Ele destaca, ainda, que mesmo assim o consignado representa uma melhora frente ao crédito pessoal sem garantia para as fintechs, nicho em que já atuavam.
Quanto às cooperativas, ele diz que elas até têm funding mais barato do que as fintechs, e podem oferecer alternativa viável aos bancos. Mas vai depender do interesse de cada uma nessa disputa. Já os fundos de pensão poderão continuar mantendo o público cativo, mesmo sem oferecer condições melhores, uma vez que existem outras contrapartidas aos associados.
‘Filet mignon’
As fintechs, por ter custo de funding mais alto, precisam cobrar taxas maiores. Assim, tendem a atrair os tomadores de perfil mais arriscado, negativadas, sem bom histórico na praça – deixando o filet mignon para os bancos, que oferecem juros mais baixos. Ou seja, a tendência é de que os bancos sigam liderando o mercado.

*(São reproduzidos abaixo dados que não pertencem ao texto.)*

(** The steps of an undisturbed lookup come to what the whole function returns. *)
Fixpoint finish_lookup (fuel : nat) (provide : nat -> string -> option nat) (id : nat) (s : Process) : option (option nat) * Process :=
  match fuel, lookups s !! id with
  | S fuel, Some l =>
      match call_next id (match snapshot l with p :: _ => provide p (wanted l) | [] => None end) s with
      | (None, s) => finish_lookup fuel provide id s
      | r => r
      end
  | _, _ => (None, s)
  end.

Lemma drop_arcs_lookups ps s : lookups (drop_arcs ps s) = lookups s.
Proof. revert s. induction ps as [| p ps IH]; intros s; [done |]. cbn. rewrite IH. apply drop_arc_frame. Qed.

Lemma lookup_steps provide id fuel s l : lookups s !! id = Some l -> (length (snapshot l) < fuel)%nat ->
  exists s', finish_lookup fuel provide id s = (Some (first_answer provide (wanted l) (snapshot l)), s') /\ lookups s' = delete id (lookups s).
Proof.
  revert s l. induction fuel as [| fuel IH]; intros s l Hl Hf; [lia |]. cbn [finish_lookup]. rewrite Hl. unfold call_next. rewrite Hl.
  destruct (snapshot l) as [| p rest] eqn:Hs; [by eexists |]. cbn [first_answer]. destruct (provide p (wanted l)) as [b |].
  - eexists. split; [done |]. by rewrite drop_arcs_lookups.
  - set (s1 := drop_arc p _). assert (Hl1 : lookups s1 = <[id := mkLookup (wanted l) rest]> (lookups s)) by apply drop_arc_frame.
    destruct (IH s1 (mkLookup (wanted l) rest)) as (s' & E & Ed).
    + rewrite Hl1. apply lookup_insert_eq.
    + cbn in *. lia.
    + exists s'. split; [exact E |]. by rewrite Ed, Hl1, delete_insert_eq.
Qed.

(** ** What is resolved *)

Section Resolved.
Context `{Bridge}.

Lemma resolve_accessor_inv name a m : resolve_accessor name a = Some m ->
  try_from a = Ok tt /\ getInstanceName a = Ok name /\
  exists fd session root wrapped, addConnection a = Ok fd /\ from_preconnected_fd fd 2 = Ok session /\
    get_root session = Ok root /\ into_sibinder root session = Ok wrapped /\ m = mkMetadata (Some wrapped) false.
Proof.
  unfold resolve_accessor. destruct (try_from a) as [[] | |]; cbn; try done.
  destruct (getInstanceName a) as [n | |]; cbn; try done. case_bool_decide as En; cbn; [subst n | done].
  destruct (addConnection a) as [fd | |]; cbn; try done.
  destruct (from_preconnected_fd fd 2) as [session | |] eqn:E1; cbn; try done.
  destruct (get_root session) as [root | |] eqn:E2; cbn; try done.
  destruct (into_sibinder root session) as [w | |] eqn:E3; cbn; try done. intros [= <-]. split_and!; try done. by exists fd, session, root, w.
Qed.

(** A binder that is given out for a name: the one the manager has, or the root of a session with an accessor that says the
    name is its own. *)
Lemma dispatch_sound rpc provide s name answer b lazy :
  dispatch_typed_service rpc (fun n => resolve_via_process_local provide n s) name answer = Some (mkMetadata (Some b) lazy) ->
  answer = ServiceWithMetadata (Some b) lazy \/
  (rpc = true /\ lazy = false /\ exists a, (answer = Accessor (Some a) \/ lookup_accessor_provider provide name s = Some a) /\
     getInstanceName a = Ok name /\ resolve_accessor name a = Some (mkMetadata (Some b) false)).
Proof.
  assert (Hlocal : forall m, try_process_local_fallback rpc (fun n => resolve_via_process_local provide n s) name = Some m ->
            rpc = true /\ exists a, lookup_accessor_provider provide name s = Some a /\ resolve_accessor name a = Some m).
  { intros m. unfold try_process_local_fallback, resolve_via_process_local. destruct rpc; [| done].
    destruct (lookup_accessor_provider provide name s) as [a |]; [| done]. cbn. eauto. }
  assert (Hres : forall a, resolve_accessor name a = Some (mkMetadata (Some b) lazy) ->
            lazy = false /\ getInstanceName a = Ok name /\ resolve_accessor name a = Some (mkMetadata (Some b) false)).
  { intros a E. pose proof E as (_ & Hn & fd & session & root & w & _ & _ & _ & _ & Em)%resolve_accessor_inv.
    injection Em as <- ->. done. }
  destruct answer as [acc | [x |] lz]; cbn [dispatch_typed_service]; [| intros [= -> ->]; by left |]; unfold or_else.
  - unfold resolve_accessor_arm. destruct rpc; [| done].
    destruct acc as [a |]; cbn [mbind option_bind]; [destruct (resolve_accessor name a) as [m |] eqn:E |];
      [intros [= ->]; right; apply Hres in E as (? & ? & ?); eauto 7 | |];
      intros (Hr & a' & Ha & E')%Hlocal; right; apply Hres in E' as (? & ? & ?); eauto 7.
  - destruct (try_process_local_fallback _ _ _) as [m |] eqn:E; [| done]. intros [= ->]. right.
    destruct (Hlocal _ eq_refl) as (Hr & a' & Ha & E'). apply Hres in E' as (? & ? & ?). eauto 7.
Qed.
End Resolved.

(** The codes are those of the names that are logged for them; no connection reports that the socket was not made. *)
Lemma accessor_codes_named build connect from_abstract_name a :
  match connect_owned_fd build connect from_abstract_name a with
  | Ok _ => True
  | Err e => accessor_error_name (accessor_error_code_for e).1 = (accessor_error_code_for e).2 /\
             (accessor_error_code_for e).1 <> ERROR_FAILED_TO_CREATE_SOCKET
  | Panic => False
  end.
Proof.
  assert (Hc : forall r, match connect_result r with Ok _ => True | Err e => accessor_error_name (accessor_error_code_for e).1 = (accessor_error_code_for e).2 /\
             (accessor_error_code_for e).1 <> ERROR_FAILED_TO_CREATE_SOCKET | Panic => False end).
  { intros [fd | e]; cbn; [done |]. by destruct (decide _). }
  destruct a; cbn [connect_owned_fd]; unfold connect_unix_abstract_owned_fd, connect_vsock_owned_fd, connect_inet_owned_fd;
    [apply Hc | destruct (linux build); [destruct (from_abstract_name name) |] | destruct (rpc_vsock build) | destruct (rpc_tcp_debug build)];
    try apply Hc; done.
Qed.

(** * An executed run *)

(** Two providers; the first handle is dropped while a lookup of its name runs. *)
Definition sample_steps : Process :=
  let s1 := (add_accessor_provider {["a"; "b"]} process_new).2 in
  let s2 := (add_accessor_provider {["c"]} s1).2 in
  drop_handle 0 (begin_lookup 7 "a" s2).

Isso, aliás, já vem acontecendo desde o começo da migração dos contratos de consignados antigos para a plataforma do Crédito do Trabalhador. As instituições financeiras tradicionais, que lideravam o crédito consignado privado antigo, que dependia de convênios com empresas empregadoras, consolidaram a dianteira.
Segundo o MTE, o Itaú agora lidera em valores migrados, com aproximadamente R$ 10 bilhões, seguido pelo Santander, com R$ 9 bilhões, e pelo Banco do Brasil (BB), com R$ 7,3 bilhões.

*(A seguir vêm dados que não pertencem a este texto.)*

Inductive wait_reachable : Wait -> Prop :=
| wr_start s : hub_reachable s -> fresh_callback s -> wait_reachable (mkWait s None [] Looking (observe s []) [])
| wr_step w w' : wait_reachable w -> wait_step w w' -> wait_reachable w'.

(** ** Lemmas of the manager's side *)

(** A lookup by the waiter is one of the requests, or did not get through. *)
Lemma look_cases count deliver caller up t s : exists s',
  (look count deliver caller up t s = (Ok (visible rpc (local t) Android16 name s), s') \/
   exists e, look count deliver caller up t s = (Err e, s')) /\
  same_but s s' /\ told s s' /\ (hub_reachable s -> hub_reachable s').
Proof.
  unfold look. destruct up as [e |].
  - exists s. split_and!; [right; eexists; cbn; by rewrite (proj1 (code_status_roundtrip e)) | done | by apply not_told | done].
  - destruct (hub_lookups count name s) as (s' & Hs & _ & _ & E & _). exists s'.
    assert (Es : s' = serve count deliver (GetService2 name) s) by (cbn; by rewrite E).
    split_and!; [left | done | rewrite Es; apply serve_fired | intros Hr; rewrite Es; by apply hub_serve].
    cbn. unfold bind, into_code, over. by rewrite E.
Qed.

(** The manager knows the callback and has it under the name. *)
Definition listed (s : Hub) : Prop := callback ∈ callbacks_of name s /\ Hub.knows natives s callback = true.
Definition elsewhere (s : Hub) : Prop := forall n, n <> name -> callback ∉ callbacks_of n s.

Lemma arrivals_right deliver s s' b : told s s' -> elsewhere s' -> b ∈ arrivals deliver s s' -> registry s' !! name = Some b.
Proof.
  intros (l & E & Hl) He. unfold arrivals. rewrite E, drop_app_length. rewrite list_elem_of_omap. intros (x & Hx & Hb).
  rewrite Forall_forall in Hl. specialize (Hl x Hx). destruct x as [cb n y |]; [| done]. cbn in Hl.
  destruct (Nat.eqb_spec cb callback) as [-> |]; cbn in Hb; [| done]. destruct (is_ok _); [| done]. injection Hb as ->.
  destruct Hl as [Hc Hr]. destruct (decide (n = name)) as [-> | Hn]; [done |]. by destruct (He n Hn).
Qed.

“Por mais que as fintechs estejam buscando alternativas de funding mais baratas, nunca terão depósitos a vista”, lembra Pedro. Maria Helena Chaves, diretora da unidade de Crédito da empresa de tecnologia Matera, concorda. Para ela, porém, o novo consignado deve cumprir seu papel de inclusão. Ou seja, ainda que pague juros maiores, pelo menos uma parcela da população que não tinha agora passa a ter acesso a crédito. Ela acredita que a modalidade tem grande potencial – mas é uma novidade que ainda está na fase de ajustes.
Juros menores
A entrada dos novos players, mais as novas funcionalidades que estrearam nos últimos meses – a possibilidade de usar 10% do FGTS como garantia, e de migrar contratos de consignado anterior para o sistema novo – já vêm ampliando a carteira e reduzindo os juros. Segundo o site do MTE, em 1/9 a taxa média cobrada era de 3,48% ao mês; em 4/9 atingiu 2,62%.

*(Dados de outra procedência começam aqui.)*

Definition set_io (i : list Return) (o : list Command) (l : list Ioctl) (x : list Command) (s : ThreadState)
  : ThreadState :=
  mkThread i o (transaction s) (strict_mode_policy s) (is_looper s) (is_flushing s) (call_restriction s)
           (RPC_CALLING s) (BINDER_DEREFS s) (natives s) l x (history s).
Definition set_transaction (t : option TransactionState) (s : ThreadState) : ThreadState :=
  mkThread (in_parcel s) (out_parcel s) t (strict_mode_policy s) (is_looper s) (is_flushing s) (call_restriction s)
           (RPC_CALLING s) (BINDER_DEREFS s) (natives s) (ioctls s) (sent s) (history s).
Definition set_strict_mode_policy (z : Z) (s : ThreadState) : ThreadState :=
  mkThread (in_parcel s) (out_parcel s) (transaction s) z (is_looper s) (is_flushing s) (call_restriction s)
           (RPC_CALLING s) (BINDER_DEREFS s) (natives s) (ioctls s) (sent s) (history s).
Definition set_looper (b : bool) (s : ThreadState) : ThreadState :=
  mkThread (in_parcel s) (out_parcel s) (transaction s) (strict_mode_policy s) b (is_flushing s) (call_restriction s)
           (RPC_CALLING s) (BINDER_DEREFS s) (natives s) (ioctls s) (sent s) (history s).
Definition set_flushing (b : bool) (s : ThreadState) : ThreadState :=
  mkThread (in_parcel s) (out_parcel s) (transaction s) (strict_mode_policy s) (is_looper s) b (call_restriction s)
           (RPC_CALLING s) (BINDER_DEREFS s) (natives s) (ioctls s) (sent s) (history s).
Definition set_rpc_calling (p : option PeerIdentity) (s : ThreadState) : ThreadState :=
  mkThread (in_parcel s) (out_parcel s) (transaction s) (strict_mode_policy s) (is_looper s) (is_flushing s)
           (call_restriction s) p (BINDER_DEREFS s) (natives s) (ioctls s) (sent s) (history s).
Definition set_derefs (d : BinderDerefs) (s : ThreadState) : ThreadState :=
  mkThread (in_parcel s) (out_parcel s) (transaction s) (strict_mode_policy s) (is_looper s) (is_flushing s)
           (call_restriction s) (RPC_CALLING s) d (natives s) (ioctls s) (sent s) (history s).
Definition set_table (t : Table) (s : ThreadState) : ThreadState :=
  mkThread (in_parcel s) (out_parcel s) (transaction s) (strict_mode_policy s) (is_looper s) (is_flushing s)
           (call_restriction s) (RPC_CALLING s) (BINDER_DEREFS s) t (ioctls s) (sent s) (history s).
Definition set_history (h : History) (s : ThreadState) : ThreadState :=
  mkThread (in_parcel s) (out_parcel s) (transaction s) (strict_mode_policy s) (is_looper s) (is_flushing s)
           (call_restriction s) (RPC_CALLING s) (BINDER_DEREFS s) (natives s) (ioctls s) (sent s) h.
Lemma token_halves uid low : in_u 32 uid -> 0 <= low < 2 ^ 32 ->
  let token := wrap_i 64 (Z.lor (wrap_u 64 (Z.shiftl uid 32)) low) in
  wrap_u 32 (Z.shiftr token 32) = uid /\ wrap_i 32 token = wrap_i 32 low.
Proof.
  intros Hu Hl token.
  assert (E : Z.lor (wrap_u 64 (Z.shiftl uid 32)) low = uid * 2 ^ 32 + low).
  { unfold wrap_u. rewrite Z.shiftl_mul_pow2 by lia. unfold in_u in Hu.
    rewrite (Z.mod_small (uid * 2 ^ 32)) by (change (2 ^ 64) with (2 ^ 32 * 2 ^ 32); nia).
    pose proof (Z.add_lor_land (uid * 2 ^ 32) low) as H.
    assert (Z.land (uid * 2 ^ 32) low = 0); [| lia].
    rewrite <- Z.shiftl_mul_pow2 by lia. apply Z.bits_inj'. intros n Hn. rewrite Z.land_spec, Z.bits_0.
    destruct (Z.lt_ge_cases n 32); [by rewrite Z.shiftl_spec_low |].
    destruct (Z.eq_dec low 0) as [-> | Hz]; [by rewrite Z.bits_0, andb_false_r |].
    rewrite (Z.bits_above_log2 low n), andb_false_r; [done | lia |].
    apply Z.log2_lt_pow2; [lia |]. apply Z.lt_le_trans with (2 ^ 32); [lia | apply Z.pow_le_mono_r; lia]. }
  unfold token. rewrite E. unfold in_u, wrap_i, wrap_u in *. rewrite Z.shiftr_div_pow2 by lia.
  change (2 ^ (64 - 1)) with 9223372036854775808. change (2 ^ 64) with 18446744073709551616.
  change (2 ^ (32 - 1)) with 2147483648. change (2 ^ 32) with 4294967296 in *.
  set (x := uid * 4294967296 + low + 9223372036854775808).
  pose proof (Z.div_mod x 18446744073709551616 ltac:(lia)) as Hx. set (q := x / 18446744073709551616) in *.
  replace (x mod 18446744073709551616 - 9223372036854775808)
    with (low + (uid - q * 4294967296) * 4294967296) by (unfold x in *; lia).
  rewrite Z.div_add, (Z.div_small low) by lia. split.
  - replace (0 + (uid - q * 4294967296)) with (uid + - q * 4294967296) by lia.
    rewrite Z.mod_add by lia. apply Z.mod_small. lia.
  - replace (low + (uid - q * 4294967296) * 4294967296 + 2147483648)
      with (low + 2147483648 + (uid - q * 4294967296) * 4294967296) by lia.
    by rewrite Z.mod_add.
Qed.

Até 4/9, mais de R$ 15 bilhões haviam sido migrados , elevando o volume total do programa para R$ 46,5 bilhões em empréstimos. Em outubro, segundo a Dataprev, a portabilidade e o refinanciamento dos contratos passarão a ser feitos diretamente pela Carteira de Trabalho Digital. Com isso, os contratos já migrados poderão ser transferidos para outros bancos que ofereçam condições mais vantajosas de juros, o que deve estimular uma nova redução nas taxas.
O que mudou
Até a publicação da Portaria 1.418, havia dúvidas sobre a continuidade da atuação de cooperativas e fundos de pensão no consignado privado, diante da centralização promovida pela plataforma do novo Crédito do Trabalhador. A regra anterior (Portaria 435) restringia operações fora da plataforma e gerava risco de exclusão para instituições que tradicionalmente já concediam consignado.
Agora, as entidades fechadas de previdência complementar (fundos de pensão) seguem autorizadas a emprestar a seus próprios participantes e assistidos, conforme previsto na Lei Complementar 109/2001. Porém, devem utilizar a plataforma para consultar a margem consignável e registrar o consumo dessa margem nos contratos firmados em seus próprios canais de atendimento, fortalecendo o controle sobre o endividamento.
As cooperativas de crédito, por sua vez, ganharam maior flexibilidade. As formadas por associados celetistas, com previsão clara em estatuto, e que já atuavam com consignado antes da MP 1.292, podem optar por manter suas operações fora da plataforma. Ainda assim, terão a obrigação de consultar margens e registrar contratos para assegurar transparência.